Immune and hormonal parameter profiling. Box plots visualizing the downregulated C-reactive protein (CRP) (a) and upregulated lipopolysaccharide-binding protein (LBP) (b) in RYGB compared to PF. Leptin was downregulated both in RYGB and PF animals compared to AdLib (c). No significant changes in insulin concentration were detected between groups (d). One-way ANOVA statistical significance, individual values illustrated for RYGB as black triangles (n = 5), PF dark grey dots (n = 8), AdLib light grey squares (n = 7), with mean and standard deviation, p-values: ** < 0.01, * < 0.05.

Figure 7

Hepatic fatty acid composition in RYGB and sham-operated animal groups. (a) Even to odd chain fatty acid (FA) ratio (w/w), (b) omega 6 to omega 3 FA ratio (w/w), (c) saturated (SFA) to unsaturated FA (UFA) ratio (w/w), (d) mono-unsaturated fatty acid (MUFA) concentration (mg/g fat), (e) poly-unsaturated fatty acid (PUFA) concentration (mg/g fat), (f) liver fat (% weight of liver).
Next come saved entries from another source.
(** [if intNumber not in interfaceDict.keys(): interfaceDict.update(...);
    interfaceDict[intNumber]["Index"] = intNumber] *)
Definition open_interface (ifs : IfDict) (intNumber : Z) : IfDict :=
  match if_get ifs intNumber with
  | Some _ => ifs
  | None => (ifs ++ [(intNumber, set_Index (Some intNumber) interfaceDictTemplate)])%list
  end.

Fixpoint foldM {A St : Type} (f : St -> A -> result St) (l : list A) (s : St) : result St :=
  match l with
  | [] => Ok s
  | a :: rest => s' <- f s a ;; foldM f rest s'
  end%list.

(** ** snmpAudit, step by step *)

Section Audit.

(** [Integer32.prettyPrint()] for a table value: the label the MIB gives the
    number where it has one, the numeral otherwise. *)
Variable prettyPrint : Z -> string.

(** The global [scriptArgs.snmpIterMaxCount]. *)
Variable scriptArgs_snmpIterMaxCount : Z.

(** The four [replace] calls on a general-information value. *)
Definition sanitize (valuesDelimeter : string) (value : SnmpValue) : string :=
  let value := replace (str_value value) (LF ++ CR) " " in
  let value := replace value LF " " in
  let value := replace value CR " " in
  replace value valuesDelimeter " ".

(** [for key in snmpDataDict[snmpHost]: ...] with the running position [i]. *)
Fixpoint fill (keys : list string) (varBindValues : list string) (i : Z) (d : dict)
    : result dict :=
  match keys with
  | [] => Ok d
  | key :: rest =>
      value <- index varBindValues i ;;
      let d := if 0 <? Z.of_nat (String.length value) then set d key (PStr value) else d in
      if i <? Z.of_nat (List.length varBindValues) - 1
      then fill rest varBindValues (i + 1) d
      else Ok d
  end%list.

(** General information: the first [getCmd]. Returns the dictionary and the
    value of [snmpIterMaxCount] afterwards. *)
Definition general_info (agent : Agent) (valuesDelimeter : string)
    (snmpIterMaxCount : Z) (d : dict) : M (dict * Z) :=
  _ <~ send GetGeneral ;;
  let r := general agent in
  match errorIndication r with
  | Some _ => ret (d, snmpIterMaxCount)
  | None =>
      if negb (errorStatus r =? 0)
      then _ <~ lift (report_errorStatus r) ;; ret (d, snmpIterMaxCount)
      else
        let varBindValues :=
          map (fun varBind => sanitize valuesDelimeter (snd varBind)) (varBinds r) in
        d <~ lift (fill (keys d) varBindValues 0 d) ;;
        count <~ lift (get d "Interfaces Count") ;;
        let snmpIterMaxCount :=
          match as_int count with
          | Some n => n
          | None => scriptArgs_snmpIterMaxCount
          end in
        ret (set d "SNMP" (PBool true), snmpIterMaxCount)
  end.

(** [keysDictionary = {0 : "FW", 1 : "S/N"}] and the loop over its items. *)
Definition keysDictionary : list (Z * string) := [(0, "FW"); (1, "S/N")]%list.

Definition refill (varBindValues : list string) (d : dict) : result dict :=
  foldM (fun d (entry : Z * string) =>
           let '(arrayKey, dictKey) := entry in
           value <- index varBindValues arrayKey ;;
           Ok (if 0 <? Z.of_nat (String.length value)
               then set d dictKey (PStr value) else d))
        keysDictionary d.

(** The two nested conditions in front of the vendor request:
    [dict["Manufacturer"] == "Fortinet"], then
    ["FortiGate" in dict["Comment"] or "FortiGate" in dict["FW"]]. *)
Definition is_FortiGate (d : dict) : result bool :=
  manufacturer <- get d "Manufacturer" ;;
  if eq_str manufacturer "Fortinet" then
    comment <- get d "Comment" ;;
    inComment <- str_in "FortiGate" comment ;;
    if (inComment : bool) then Ok true
    else fw <- get d "FW" ;; str_in "FortiGate" fw
  else Ok false.

(** The vendor request and the re-filling of the two fields. *)
Definition vendor_fetch (agent : Agent) (d : dict) : M dict :=
  _ <~ send GetVendor ;;
  let r := vendor agent in
  match errorIndication r with
  | Some _ => ret d
  | None =>
      if negb (errorStatus r =? 0)
      then _ <~ lift (report_errorStatus r) ;; ret d
      else
        let varBindValues :=
          map (fun varBind => replace (str_value (snd varBind)) LF " ") (varBinds r) in
        lift (refill varBindValues d)
  end.

(** Vendor-specific information: FortiGate. *)
Definition vendor_info (agent : Agent) (d : dict) : M dict :=
  isFortiGate <~ lift (is_FortiGate d) ;;
  if (isFortiGate : bool) then vendor_fetch agent d else ret d.

(** [str(macaddress.MAC(bytes(value))).replace("-", ":").lower()] *)
Definition render_mac (octets : string) : result string :=
  mac <- str_MAC octets ;; Ok (lower (replace mac "-" ":")).

(** MAC address: one [next] on the ifPhysAddress walk, outside any [try]. *)
Definition mac_address (agent : Agent) (d : dict) : M dict :=
  _ <~ send NextMac ;;
  match macWalk agent 0%nat with
  | None => throw StopIteration
  | Some r =>
      match errorIndication r with
      | Some _ => ret d
      | None =>
          if negb (errorStatus r =? 0)
          then _ <~ lift (report_errorStatus r) ;; ret d
          else
            d <~ lift (foldM (fun d (varBind : string * string) =>
                                mac <- render_mac (snd varBind) ;;
                                Ok (set d "MAC Address" (PStr mac)))
                             (varBinds r) d) ;;
            ret (set d "SNMP" (PBool true))
      end
  end.

(** A [while snmpIterCount < snmpIterMaxCount] loop around [next]: the counter
    starts at zero and grows by one per reply, so [remaining] replies may
    still be asked for; [StopIteration] breaks the loop. [pos] is the number
    of replies the generator has given. *)
Fixpoint walk {V St : Type} (q : Request) (row : St -> Reply V -> result St)
    (g : Generator V) (remaining : nat) (pos : nat) (st : St) : M St :=
  match remaining with
  | O => ret st
  | S n =>
      _ <~ send q ;;
      match g pos with
      | None => ret st
      | Some r => st <~ lift (row st r) ;; walk q row g n (S pos) st
      end
  end.

(** One variable binding of the physical walk: three independent [if]s. *)
Definition physical_varBind (st : IfDict * option Z) (varBind : string * SnmpValue)
    : result (IfDict * option Z) :=
  let '(interfaceDict, intNumber) := st in
  let '(name, value) := varBind in
  let '(interfaceDict, intNumber) :=
    match value with
    | Integer32 n =>
        if contains "ifIndex" name
        then (open_interface interfaceDict n, Some n)
        else (interfaceDict, intNumber)
    | _ => (interfaceDict, intNumber)
    end in
  interfaceDict <-
    (if is_OctetString value && contains "ifDescr" name && (0 <? octet_length value)
     then item_update interfaceDict intNumber (set_Description (Some (str_value value)))
     else Ok interfaceDict) ;;
  interfaceDict <-
    (match value with
     | Integer32 n =>
         if contains "ifType" name
         then item_update interfaceDict intNumber (set_Type (Some (prettyPrint n)))
         else Ok interfaceDict
     | _ => Ok interfaceDict
     end) ;;
  Ok (interfaceDict, intNumber).
Lemma debounce_ok_run (evs : list Event) : debounce_ok (run evs initial_world).
Proof.
  assert (forall w, debounce_ok w -> debounce_ok (run evs w)) as H.
  { unfold run. induction evs as [|ev evs IH]; intros w Hw; [done|].
    simpl. apply IH. by apply debounce_ok_step. }
  apply H. split; [split; cbn; constructor|].
  intros k api Hk. destruct k as [|k]; [|done]. by injection Hk as <-.
Qed.

Lemma filter_same_key_short {X Y : Type} (f : X -> Y) (P : X -> Prop)
    `{!forall x, Decision (P x)} (l : list X) :
  NoDup (map f l) ->
  (forall x y, x ∈ l -> y ∈ l -> P x -> P y -> f x = f y) ->
  length (filter P l) <= 1.
Proof.
  induction l as [|x l IH]; [simpl; lia|]. cbn [map]. rewrite NoDup_cons. intros [Hx Hl] Hsame.
  rewrite filter_cons. destruct (decide (P x)) as [HP|HP].
  - assert (filter P l = []) as ->; [|simpl; lia].
    apply filter_none, Forall_forall. intros y Hy HPy. apply Hx.
    rewrite (Hsame x y); [by apply list_elem_of_fmap_2|by left|by right|done|done].
  - apply IH; [done|]. intros y z Hy Hz. apply Hsame; by right.
Qed.

(** X10. However the page calls [loadImage], at every moment each
    [imgLoaderApi] value has at most one load waiting in a timer: a call
    through it replaces the timer of its earlier call. *)
Theorem one_pending_load_per_api (evs : list Event) (k : nat) :
  length (filter (fun t => rc_api (timer_callback t) = k)
                 (pending (timers (run evs initial_world)))) <= 1.
Proof.
  destruct (debounce_ok_run evs) as [[Hids Hnd Hown] Hidx].
  apply (filter_same_key_short timer_id); [done|].
  intros x y Hx Hy Ex Ey.
  destruct (proj1 (Forall_forall _ _) Hown _ Hx) as (ax & Hax & Hix).
  destruct (proj1 (Forall_forall _ _) Hown _ Hy) as (ay & Hay & Hiy).
  rewrite Ex in Hax. rewrite Ey in Hay. congruence.
Qed.

(** ** What a call of [loadImage] leaves alone *)

Lemma dispatch_store_frame (a : Action) (w : World) (x : string) :
  action_src a <> Some x -> store (dispatch a w) !! x = store w !! x.
Proof.
  intros Hne. destruct a as [s v|s|s|ty]; unfold dispatch; cbn [store reducer]; [| | |done];
    apply lookup_insert_ne; simpl in Hne; congruence.
Qed.

Lemma loadImage_resume_store_frame (src : string) (node : Element) (a : Awaited) (w : World)
    (x : string) :
  x <> src -> store (snd (loadImage_resume src node a w)) !! x = store w !! x.
Proof.
  intros Hne. unfold loadImage_resume. destruct (destructure_height a); cbn [snd];
    rewrite dispatch_store_frame by (simpl; congruence); [by destruct (elem_parent node)|done].
Qed.

Lemma await_store_frame (v : JsValue) (src : string) (node : Element) (w : World) (x : string) :
  x <> src -> store (snd (await v src node w)) !! x = store w !! x.
Proof.
  intros Hne. unfold await.
  assert (forall a, store (let '(b, w') := loadImage_resume src node a w in (Resolves b, w')).2
                    !! x = store w !! x) as Hres.
  { intros a. pose proof (loadImage_resume_store_frame src node a w x Hne) as H.
    by destruct (loadImage_resume src node a w). }
  destruct v; try apply Hres.
  destruct (settled w !! p) as [[h|]|]; try apply Hres. reflexivity.
Qed.

Lemma loadImage_store_frame (cache : Cache) (src : string) (node : Element) (w : World)
    (x : string) :
  x <> src -> store (snd (loadImage cache src node w)) !! x = store w !! x.
Proof.
  intros Hne. unfold loadImage.
  destruct (getStatus cache src) as [[| | |]|e]; cbn [snd fetchImg]; try done.
  - rewrite await_store_frame by done. by rewrite dispatch_store_frame by (simpl; congruence).
  - by rewrite await_store_frame.
Qed.

(** X11. A call of [loadImage], in any world and against any cache, touches
    the cache entry of no URL but its own: the entry and the status of every
    other URL stay what they were, and the only fetch it can start is one of
    its own URL. *)
Theorem loadImage_touches_only_its_url (cache : Cache) (src : string) (node : Element)
    (w : World) (x : string) :
  x <> src ->
  store (snd (loadImage cache src node w)) !! x = store w !! x /\
  getStatus (store (snd (loadImage cache src node w))) x = getStatus (store w) x /\
  (fetched (snd (loadImage cache src node w)) = fetched w \/
   fetched (snd (loadImage cache src node w)) = fetched w ++ [src]).
Proof.
  intros Hne. pose proof (loadImage_store_frame cache src node w x Hne) as E.
  split; [exact E|]. split; [|apply loadImage_fetched_cases].
  unfold getStatus, getValue, prop_get. by rewrite E.
Qed.

Lemma loadImage_touches_only_its_url_witness :
  "b.png" <> "a.png" /\
  store (snd (loadImage ∅ "a.png" (img 1) initial_world)) !! "b.png"
    = store initial_world !! "b.png" /\
  getStatus (store (snd (loadImage ∅ "a.png" (img 1) initial_world))) "b.png"
    = getStatus (store initial_world) "b.png" /\
  (fetched (snd (loadImage ∅ "a.png" (img 1) initial_world)) = fetched initial_world \/
   fetched (snd (loadImage ∅ "a.png" (img 1) initial_world))
     = fetched initial_world ++ ["a.png"]).
Proof.
  assert ("b.png" <> "a.png") as H by discriminate.
  split; [exact H|].
  exact (loadImage_touches_only_its_url ∅ "a.png" (img 1) initial_world "b.png" H).
Defined.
One-way ANOVA statistical significance, individual values illustrated for RYGB as black triangles (n = 5), PF dark grey dots (n = 8), AdLib light grey squares (n = 7), with mean and standard deviation, p-values: **** < 0.0001, *** < 0.001, ** < 0.01, * < 0.05.

Figure 8

Correlation analysis between the plasma and feces metabolites. Top 25 compounds correlated with (a) GABA and (b) 3-hydroxybutyrate. Correlation coefficients are based on Pearson r distance measure. Abbreviations: Pla—plasma metabolite, Fec—fecal metabolite, GABA—4-aminobutyrate GPC—sn-glycero-3-phosphocholine, 3-HPPA—3-hydroxyphenylpropionate, TMAO—trimethylamine N-oxide.

Figure 9

Functional PET brain activation maps at resting state and after glucose stimulation. Coronal brain sections show increase in relative [¹⁸F]FDG uptake at resting state and after glucose stimulation. Comparison of (a,d) RYGB > PF rats, (b,e) RYGB > AdLib and (c,f) PF > AdLib at a significance level of p ≤ 0.01. Brain region color code: red—hypothalamus, green—brain stem, yellow—thalamus, blue—midbrain. RYGB (n = 5), PF (n = 5) AdLib (n = 6). Abbreviations: PMnR—paramedian raphe nucleus, ctg—central tegmental tract, dtg—dorsal tegmental bundle, DpMe—deep mesencephalic nucleus, MGD—medial geniculate nucleus dorsal part, LH—lateral hypothalamus, MGP—medial globus pallidus, MGV—medial geniculate nucleus ventral part, RRF—retrorubral field, REth—retroethmoid nucleus.